西門にたどり着いた後、ハンター証を提出し、身体チェックを受けた。
その後、五重になっている扉を、内側から一枚ずつ越えていく。
扉は、後ろが閉まらない限り、前が開かない仕組みになっている。
絶対に魔物を侵入させないための仕掛けだが、やたらと時間がかかって仕方がない。
やっと最後の扉が開かれた時、目の前には、壁のない世界が広がっていた。
「……うわぁ、すごい」
アスファルトから緑が芽吹き、所々で花が咲き誇っている。
壁の内側とはまるで違い、空気が澄んでいる。
もしこれが何もない大自然であれば、この風景をただただ楽しめたに違いない。
「人間がいなくなっただけで、こうも緑化するものなんだな」
かつて首都圏だった街には、多くの緑が生い茂っていた。
草木がアスファルトやコンクリートに根を生やし、すくすくと成長している。
あたりは恐ろしく静かで、風が葉を揺らす音しか聞こえない。
壁の内側とはまるで違う、退廃的な世界に、胸がぎゅっと締め付けられる。
(十年後、天使たちに襲われた後の東京も、いずれはこんな姿になるんだろうな……)
外の世界は初めてだ。念のため、メモリポイントを設置することにした。
メモリポイント
・ポイントA 2030年4月5日12:00
・ポイントB 2030年4月7日16:13
・ポイントC ――
(おっ、設置出来るポイントが増えてる。
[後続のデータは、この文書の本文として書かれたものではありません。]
(* ===== verification/Sha1.v ===== *)
(** * crypto/sha1 and encoding/hex, as the Chord node uses them *)
From S2P Require Import Prelude GoStrings ChordKeys.

Definition w32 (z : Z) : Z := z mod 2 ^ 32.
Definition rotl (n x : Z) : Z := w32 (Z.lor (Z.shiftl x n) (Z.shiftr x (32 - n))).

(** The big-endian bytes of [z], [n] of them. *)
Fixpoint be_bytes (n : nat) (z : Z) : list Z :=
  match n with O => [] | S n => be_bytes n (z / 256) ++ [z mod 256] end.

Definition pad (msg : list Z) : list Z :=
  let len := Z.of_nat (length msg) in
  msg ++ 128 :: replicate (Z.to_nat ((55 - len) mod 64)) 0 ++ be_bytes 8 (8 * len).

Fixpoint words (l : list Z) : list Z :=
  match l with
  | a :: b :: c :: d :: l => SetBytes [a; b; c; d] :: words l
  | _ => []
  end.

(** The message schedule, last word first. *)
Fixpoint extend (n : nat) (rev_w : list Z) : list Z :=
  match n with
  | O => rev_w
  | S n =>
      let at_ i := default 0 (rev_w !! i) in
      extend n (rotl 1 (Z.lxor (Z.lxor (at_ 2%nat) (at_ 7%nat)) (Z.lxor (at_ 13%nat) (at_ 15%nat))) :: rev_w)
  end.

Record state := mkState { s_a : Z; s_b : Z; s_c : Z; s_d : Z; s_e : Z }.

Definition round (i : nat) (s : state) (w : Z) : state :=
  let '(mkState a b c d e) := s in
  let '(f, k) :=
    if decide (i < 20)%nat then (Z.lxor d (Z.land b (Z.lxor c d)), 1518500249)
    else if decide (i < 40)%nat then (Z.lxor b (Z.lxor c d), 1859775393)
    else if decide (i < 60)%nat then (Z.lor (Z.land b c) (Z.land d (Z.lor b c)), 2400959708)
    else (Z.lxor b (Z.lxor c d), 3395469782) in
  mkState (w32 (rotl 5 a + f + e + k + w)) a (rotl 30 b) c d.

Fixpoint rounds (i : nat) (s : state) (ws : list Z) : state :=
  match ws with [] => s | w :: ws => rounds (S i) (round i s w) ws end.

Definition block (s : state) (ws : list Z) : state :=
  let t := rounds 0 s (reverse (extend 64 (reverse ws))) in
  mkState (w32 (s_a s + s_a t)) (w32 (s_b s + s_b t)) (w32 (s_c s + s_c t))
    (w32 (s_d s + s_d t)) (w32 (s_e s + s_e t)).

Fixpoint blocks (n : nat) (s : state) (ws : list Z) : state :=
  match n with O => s | S n => blocks n (block s (take 16 ws)) (drop 16 ws) end.

Definition Sum (msg : list Z) : key :=
  let ws := words (pad msg) in
  let s := blocks (length ws / 16) (mkState 1732584193 4023233417 2562383102 271733878 3285377520) ws in
  be_bytes 4 (s_a s) ++ be_bytes 4 (s_b s) ++ be_bytes 4 (s_c s) ++ be_bytes 4 (s_d s) ++
  be_bytes 4 (s_e s).

(** ** encoding/hex *)
Definition hex_digit (n : Z) : Z := if n <? 10 then 48 + n else 87 + n.
Definition EncodeToString (l : list Z) : string :=
  of_bytes (l ≫= λ b, [hex_digit (b / 16); hex_digit (b mod 16)]).

Definition unhex (c : Z) : option Z :=
  if in_range 48 57 c then Some (c - 48)
  else if in_range 97 102 c then Some (c - 87)
  else if in_range 65 70 c then Some (c - 55)
  else None.
Fixpoint decode_hex (l : list Z) : option (list Z) :=
  match l with
  | [] => Some []
  | a :: b :: l =>
      x ← unhex a; y ← unhex b; r ← decode_hex l; Some (x * 16 + y :: r)
  | [_] => None
  end.
Definition DecodeString (s : string) : option (list Z) := decode_hex (bytes s).

(** The test vector of FIPS 180. *)
Example sha1_abc : EncodeToString (Sum (bytes "abc")) = "a9993e364706816aba3e25717850c26c9cd0d89d".
Proof. vm_compute. reflexivity. Qed.

Lemma be_bytes_ok n z : length (be_bytes n z) = n ∧ Forall byte_ok (be_bytes n z).
Proof.
  revert z. induction n as [|n IH]; intros z; [by repeat constructor|]. simpl.
  destruct (IH (z / 256)) as [Hl Hf]. rewrite length_app. simpl. split; [lia|].
  apply Forall_app. split; [done|]. constructor; [|constructor]. apply Z.mod_pos_bound. lia.
Qed.

Lemma Sum_ok msg : key_ok (Sum msg).
Proof.
  unfold Sum. set (s := blocks _ _ _). split.
  - rewrite !length_app. rewrite !(proj1 (be_bytes_ok 4 _)). done.
  - rewrite !Forall_app. split_and!; apply (be_bytes_ok 4).
Qed.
〈リターン〉がレベルアップしたからか)
ポイントAは覚醒時。ポイントBはBランクゲート攻略前だ。
これらは、なにかあった場合の帰還地点としていずれも重要だ。
出来れば消したくなかったので、ポイントCの出現は丁度良かった。
これ幸いと、新しいポイントにセーブする。
メモリポイント
・ポイントA 2030年4月5日12:00
・ポイントB 2030年4月7日16:13
・ポイントC 2030年4月11日10:36
「そろそろ行こうぜ」
「ああ」
アミィの催促に我を取り戻した明日斗は、一路西へ向かって歩き出した。